Unless you’ve been in hibernation for the last few days, you’ve almost certainly come across the name Husam El Qoulaq, the rabidly anti-Israeli, third-year Harvard Law School student who hurled an anti-Semitic trope at an Israeli parliamentarian during a question and answer session. What most of you may not be familiar with is the Orwellian-like hypocrisy employed by Harvard Law School to protect the identities of anti-Semitic agitators while at the same time utilizing all tools at their disposal to unmask the identities of bloggers, whose only crime was to expose a hoax committed by self-proclaimed “social justice warriors.”
On April 14, Husam El Qoulaq, whose name is also spelled El-Coolaq and El-Quolaq, asked Israel’s former minister of justice and current co-leader of the Zionist Union party, Tzipy Livni, why she was a “smelly” Jew. He went on to inquire about her “odor” and again referred to her as “very smelly.” The stereotype of the Jew as smelly or filthy is as old and banal as anti-Semitism itself and was also employed by the Nazis as a means to further demean and denigrate the Jewish people. His antics were performed in a packed hall filled with fellow Harvard colleagues. Also present and sitting beside Livni was U.S. diplomat Dennis Ross and Harvard Law professor, Robert Mnookin.
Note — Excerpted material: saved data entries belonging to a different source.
(** With fuel beyond the number of directories the search ends, on the
    least suffix at or after [suffix] whose name is not a directory. *)
Lemma unused_suffix_least (fs : filesystem) (base : string) :
  ∀ fuel suffix,
    (∀ k, k < suffix → Os.isdir fs (suffixed base k) = true) →
    size (dirs fs) < fuel + suffix →
    ∃ m, unused_suffix fs base fuel suffix = Some m
         ∧ suffix ≤ m
         ∧ Os.isdir fs (suffixed base m) = false
         ∧ ∀ k, k < m → Os.isdir fs (suffixed base k) = true.
Proof.
  induction fuel as [|fuel IH]; intros suffix Hbelow Hfuel.
  - exfalso. assert (suffix ≤ size (dirs fs)); [|lia].
    apply (suffixed_run_bounded base). intros k Hk.
    by apply isdir_true, Hbelow.
  - simpl. destruct (Os.isdir fs (suffixed base suffix)) eqn:Hdir.
    + destruct (IH (S suffix)) as (m & Hm & Hle & Hfree & Hall); [|lia|].
      { intros k Hk. destruct (decide (k = suffix)) as [->|]; [done|].
        apply Hbelow. lia. }
      exists m. repeat split; [done|lia|done|done].
    + exists suffix. repeat split; [lia|done|done].
Qed.

Lemma mkdir_Ok (fs fs' : filesystem) (p : string) :
  Os.mkdir fs p = Ok fs' →
  p ≠ "" ∧ Os.path_exists fs p = false
  ∧ fs' = {| dirs := {[ p ]} ∪ dirs fs; files := files fs |}.
Proof.
  unfold Os.mkdir. destruct (decide (p = "")); [done|].
  destruct (Os.path_exists fs p); [done|]. intros [= <-]. done.
Qed.

Lemma mkdir_isdir_self (fs fs' : filesystem) (p : string) :
  Os.mkdir fs p = Ok fs' → Os.isdir fs' p = true.
Proof.
  intros (Hne & _ & ->)%mkdir_Ok. apply isdir_true. simpl. set_solver.
Qed.







(** The allocation returns when the results directory is a directory
    already and the fuel exceeds the number of directories: nothing is
    made, and the suffix is the least one whose name is no directory. *)
Lemma get_experiment_dir_name_returns (fuel : nat) (fs : filesystem)
    (out experiment_name model_name : string) :
  Os.isdir fs out = true →
  size (dirs fs) + 1 < fuel →
  let base := Os.path_join out (run_name experiment_name model_name) in
  ∃ suffix,
    get_experiment_dir_name fuel fs out experiment_name model_name
    = Some (Ok (suffixed base suffix, fs))
    ∧ Os.isdir fs (suffixed base suffix) = false
    ∧ ∀ k, k < suffix → Os.isdir fs (suffixed base k) = true.
Proof.
  intros Hout Hfuel base. unfold get_experiment_dir_name. fold base.
  rewrite Hout.
  destruct (unused_suffix_least fs base fuel 0) as (m & -> & _ & Hfree & Hall);
    [intros; lia|lia|].
  exists m. simpl. repeat split; auto.
Qed.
El Qoulaq represents the modern face of campus hate and fascism and embodies all that is wrong with the present state of academia. He is a leader in the hate group, Students for Justice in Palestine and a supporter of the Irvine 11, the group of hooligans and convicted criminals who, in 2010, disrupted a talk given by Israel’s then ambassador, Michael Oren. He is also a defender of Steven Salaita, the disgraced Judeophobic “academic” who was given the boot by the University of Illinois for posting rabidly anti-Semitic rants on Twitter.
El Qoulaq’a April 14 antics were unsurprising given his sordid past and current BDS-SJP affiliations. What is in fact surprising is the length to which Harvard Law School went to protect his identity, shielding it from any form of well-deserved scrutiny. HLS condemned his comments but then inexplicably censored that portion of the video featuring the disgraceful exchange. What’s more, the Harvard Law Record, a student newspaper, joined in this despicable charade, violating basic norms of journalistic integrity. They even went so far as to allow El Qoulaq to submit an anonymous and rather insincere “apology.”
The question on the minds of most rational thinking people is how Harvard Law School would have acted if such a hateful comment were directed at an African American dignitary. Of course, that is a rhetorical question. There would have been an indignant outcry with the culprit publicly shamed, humiliated and disciplined and rightfully so. Xenophobia and racism have no place in institutions of higher learning but at Harvard (as well as other institutions) there is an apparent exception for those who hurl vitriol at Jews.